Moments after shooting: was there a gun or not?
The troubling cell phone video taken by the victim's wife Rakeyia Scott that was released earlier today doesn't make clear what prompted the police reaction.

Nor does it actually show her husband being shot, or whether he had a gun, or a book as some witnesses claim.

Even the still images taken from the video don't make it clear if there was a gun at the scene or not.


Both the attorneys for the Scott family and Police Chief Kerr Putney agree that there is no definitive evidence that Scott had or was pointing a gun when he was shot after watching the dash-cam and body-cam video.

Regardless the sound of Rakeyia Scott's pleading for the officers not to shoot her husband are heartbreaking and difficult to listen to.

Aside from an apparently innocent man being shot and killed for reasons that are unknown, perhaps the biggest tragedy of this incident is the degree to which it further erodes an already fragile trust between some American communities and the police sworn to serve and protect them.

A trust made more elusive over behavior by some police officers during high-profile shootings of unarmed citizens in the past.

Michael Slager stand over a dying Walter Scott
For  example after North Charleston PD officer Michael Slager shot and killed African-American motorist Walter Scott on April 4, 2015 after a traffic stop for a faulty brake light, Slager lied to investigators about Scott taking Slager's taser and trying to use it against him.

Until cell phone video taken by a bystander not only showed Scott trying to run away; it showed Slager picking up the taser and bringing it over to where Scott lay bleeding to death on the ground and dropped it next to him.
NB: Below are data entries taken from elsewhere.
(* ===== verification/CliApplySpec.v ===== *)
(** * What a project sends

    What the command reads from the compiler is what the compiler records; what
    the server makes of the candidates for indexes; and how a failing compiler
    goes unnoticed. *)

From S2P Require Import Prelude Json EntityValue Ident Types Builtin TypeSystem Query Engine PolicyRules Meta MetaLoadSpec MetaStoreSpec Apply SortSpec ApplySample ApplySpec ApplyStoreSpec Rewriter RewriterSpec Models ModelsSpec ModelsServerSpec Project ProjectSpec CliApply.

(** ** Texts without surrounding white space *)

Definition graphic (c : ascii) : bool := (32 <? nat_of_ascii c)%nat && (nat_of_ascii c <? 127)%nat.

Definition char_str (c : ascii) : string := String c EmptyString.

(** Bytes in front and at the end that are visible ASCII characters. *)
Definition solid (s : string) : Prop :=
  exists a t b, graphic a = true /\ graphic b = true /\ s = char_str a +:+ t +:+ char_str b.

Lemma char_str_inj s t b c : s +:+ char_str b = t +:+ char_str c -> s = t /\ b = c.
Proof.
  revert t. induction s as [|x s IH]; intros [|y t] H; cbn in H.
  - by injection H as ->.
  - injection H as _ H. by destruct t.
  - injection H as _ H. by destruct s.
  - injection H as -> H. by destruct (IH t H) as [-> ->].
Qed.

(** A white space character neither begins nor ends with a visible one. *)
Definition outer_chars (c : string) : list ascii :=
  match head (String.list_ascii_of_string c), last (String.list_ascii_of_string c) with
  | Some h, Some l => [h; l]
  | _, _ => []
  end.
Definition outer_invisible (c : string) : bool :=
  match outer_chars c with [h; l] => negb (graphic h) && negb (graphic l) | _ => false end.

Lemma last_char s l : last (String.list_ascii_of_string s) = Some l -> exists t, s = t +:+ char_str l.
Proof.
  induction s as [|c s IH]; [done|]. cbn. destruct s as [|d s]; [intros [= ->]; by exists ""|].
  intros H. destruct (IH H) as [t ->]. by exists (String c t).
Qed.

Lemma white_space_outer c : c ∈ white_space ->
  (exists h t, graphic h = false /\ c = String h t) /\ exists t l, graphic l = false /\ c = t +:+ char_str l.
Proof.
  intros Hc. assert (forallb outer_invisible white_space = true) as H by (vm_compute; reflexivity).
  rewrite forallb_forall in H. specialize (H c (proj1 (list_elem_of_In _ _) Hc)).
  unfold outer_invisible, outer_chars in H. destruct (head _) as [h|] eqn:Hh; [|done].
  destruct (last _) as [l|] eqn:Hl; [|done]. apply andb_prop in H as [H1%negb_true_iff H2%negb_true_iff]. split.
  - destruct c as [|h' t]; [done|]. cbn in Hh. injection Hh as ->. by exists h, t.
  - apply last_char in Hl as [t ->]. by exists t, l.
Qed.

Lemma white_space_prefix c a s : c ∈ white_space -> graphic a = true -> strip_prefix c (String a s) = None.
Proof.
  intros Hc Ha. destruct (white_space_outer c Hc) as [(h & t & Hh & ->) _]. unfold strip_prefix. cbn.
  destruct (Ascii.eqb_spec h a) as [->|]; [congruence|done].
Qed.
Lemma white_space_suffix c s : c ∈ white_space -> solid s -> strip_suffix c s = None.
Proof.
  intros Hc (a & t & b & _ & Hb & ->). destruct (white_space_outer c Hc) as [_ (t' & l & Hl & ->)]. destruct (strip_suffix _ _) as [r|] eqn:E; [|done].
  apply strip_suffix_some in E. rewrite <- !str_app_assoc in E. apply char_str_inj in E as [_ ->]. congruence.
Qed.

Lemma omap_none {A B} (f : A -> option B) l : (forall x, x ∈ l -> f x = None) -> omap f l = [].
Proof. induction l as [|x l IH]; intros H; [done|]. cbn. rewrite (H x) by by left. apply IH. intros y Hy. apply H. by right. Qed.

Lemma trim_fuel_none strip n s : (forall c, c ∈ white_space -> strip c s = None) -> trim_fuel strip n s = s.
Proof. intros H. destruct n; [done|]. cbn [trim_fuel]. by rewrite omap_none. Qed.

Lemma trim_solid s : solid s -> trim (s +:+ newline) = s.
Proof.
  intros Hs. unfold trim. assert (trim_fuel strip_prefix (String.length (s +:+ newline)) (s +:+ newline) = s +:+ newline) as ->.
  { apply trim_fuel_none. intros c Hc. destruct Hs as (a & t & b & Ha & _ & ->). by apply white_space_prefix. }
  rewrite str_length_app, Nat.add_comm. cbn [newline String.length Nat.add]. cbn [trim_fuel].
  assert (strip_suffix (char_str "009"%char) (s +:+ newline) = None) as H9.
  { destruct (strip_suffix _ _) as [r|] eqn:E; [|done]. apply strip_suffix_some, (char_str_inj s r) in E as [_ E]. done. }
  assert (exists l, white_space = char_str "009"%char :: newline :: l) as [l ->] by (vm_compute; by eexists).
  cbn [omap list_omap]. rewrite H9, strip_suffix_app. cbn [head].
  apply trim_fuel_none. intros c Hc. by apply white_space_suffix.
Qed.

(** ** What the compiler prints *)

(** JSON without numbers. *)
Inductive textual : json -> Prop :=
  | textual_null : textual JNull
  | textual_bool b : textual (JBool b)
  | textual_string s : textual (JString s)
  | textual_array l : Forall textual l -> textual (JArray l)
  | textual_object m : Forall (fun e => textual e.2) m -> textual (JObject m).

(** What serde_json documents of its texts: they are read back, they have no
    space around them, and the empty text is not one. *)
Class JsonTextLaws `{JT : JsonText} := {
  json_parse_print : forall j, textual j -> json_parse (json_print j) = Some j;
  json_print_solid : forall j, textual j -> solid (json_print j);
  json_parse_empty : json_parse "" = None;
}.

Lemma filter_properties_textual f : textual (filter_properties_json f).
Proof.
  constructor. repeat constructor. cbn. apply Forall_fmap, Forall_true. intros p. constructor.
Qed.

(** The candidate of what the compiler records. *)
Definition candidate (f : FilterProperties) : IndexCandidate :=
  {| ic_entity_name := entity_name f; ic_properties := fp_properties f |}.

Lemma parse_index_candidate f : parse_index (filter_properties_json f) = Ok (candidate f).
Proof.
  change (parse_index (filter_properties_json f)) with
    (mapM (fun prop => unwrap (E := anyhow) (json_str prop) unwrap_none) (JString <$> fp_properties f) ≫=
     fun properties => Ok {| ic_entity_name := entity_name f; ic_properties := properties |}).
  assert (forall l, mapM (fun prop => unwrap (E := anyhow) (json_str prop) unwrap_none) (JString <$> l) = Ok l) as ->
    by (intros l; apply mapM_ok, Forall2_fmap_l, Forall_Forall2_diag, Forall_true; done).
  done.
Qed.

Section Spec.
Context {CL : ChiselcLib} {JT : JsonText} {JL : JsonTextLaws}.

(** What the compiler makes of a module: the code, and what it records. *)
Definition compiled (code : string) (entities : list string) : option (Ast.Module_ * list FilterProperties) :=
  match parse_module code with
  | Ok m => match rewrite (list_to_set entities) m with Ok r => Some r | _ => None end
  | _ => None
  end.

Lemma register_entities_set entities : register_entities entities = list_to_set entities.
Proof.
  unfold register_entities. apply set_eq. intros x.
  enough (forall acc : Symbols, x ∈ foldl (fun s e => {[e]} ∪ s) acc entities <-> x ∈ entities \/ x ∈ acc) as ->.
  - rewrite elem_of_list_to_set. set_solver.
  - induction entities as [|e entities IH]; intros acc; cbn; [set_solver|]. rewrite IH. set_solver.
Qed.

(** The standard output: nothing when the compiler fails. *)
Lemma chiselc_stdout_ok code entities target t : target_from_str target = Some t ->
  chiselc_stdout code entities target =
    match compiled code entities with
    | Some (m, indexes) =>
        match t with
        | FilterPropertiesTarget => json_print (JArray (filter_properties_json <$> indexes)) +:+ newline
        | t => emit m t
        end
    | None => ""
    end.
Proof.
  intros Ht. unfold chiselc_stdout, chiselc_main, compile, compiled. rewrite Ht, register_entities_set.
  destruct (parse_module code) as [m| |]; [|done..]. cbn -[rewrite].
  destruct (rewrite _ m) as [[m' indexes]| |]; [|done..]. cbn. destruct t; [done..|]. by rewrite str_app_nil_r.
Qed.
Clear evidence that he was already concocting a false story to justify his having shot Scott.

And revealing the horrifying reality that instead of calling for an ambulance or trying to administer CPR, Slager was busy working on a coverup.

Chicago police spent more than a year dismissing eyewitness, illegally confiscating CCTV footage from nearby businesses and trying to block release of the dash-cam video of officer Jason Van Dyke shooting teenager Laquan McDonald sixteen times as the victim was walking away from Van Dyke and other officers with a small knife in his hand.

Again, police created a false narrative about having had their lives threatened and being forced to shoot and kill McDonald to protect themselves - Van Dyke and at least four other Chicago PD officers on the scene all lied to investigators about McDonald lunging at them with the knife.

Protesters in Charlotte Thursday night
Those are just two of many examples of the kind of behavior on the part of some American police officers that erodes trust between citizens and police; incidents that overshadow the thousands of law enforcement professionals across the country who work hard and risk their lives to protect the communities they serve.

And do it the right way.

So this is more than just yet another African-American man being shot by trigger happy cops.

And it's certainly way more complex than asinine Republican North Carolina Congressman Robert Pittenger's absurd comments to the BBC that the protesters in Charlotte "hate white people because white people are successful and they are not." - do those protesters in the photo above look like they hate white people?

Obviously this remarkably out of touch delusional gas-bag Trump supporter hasn't been watching the live coverage of the protests in the city he represents, because he would have seen large numbers of white people out there protesting Keith Scott's shooting as well.

I guess he missed the fact that the cop who shot Scott was black?

The point that's going waaay over the head of Congressman Pittenger and the orange-haired presidential candidate he supports is that these protests are about justice, Constitutional rights, civil rights and the unchecked and unjustified use of deadly force against unarmed Americans taking place in this country.

So tonight while Trump and Pittenger and their ilk pontificate and shamelessly politicize the deaths of Keith Scott and Terrence Crutcher, members of the North Carolina National Guard now occupy the downtown streets where just a few weeks ago I was sitting with a couple of my cousins outside the downtown Hilton enjoying a drink with my cousins watching people wandering by on their way home from bars and clubs.

Now those streets teem with people seeking justice, who, like millions of people around the world are finding it hard to forget the sound of Rakeyia Scott voice on that cell phone video desperately pleading with police, "Don't shoot him. Don't shoot him. He didn't do anything."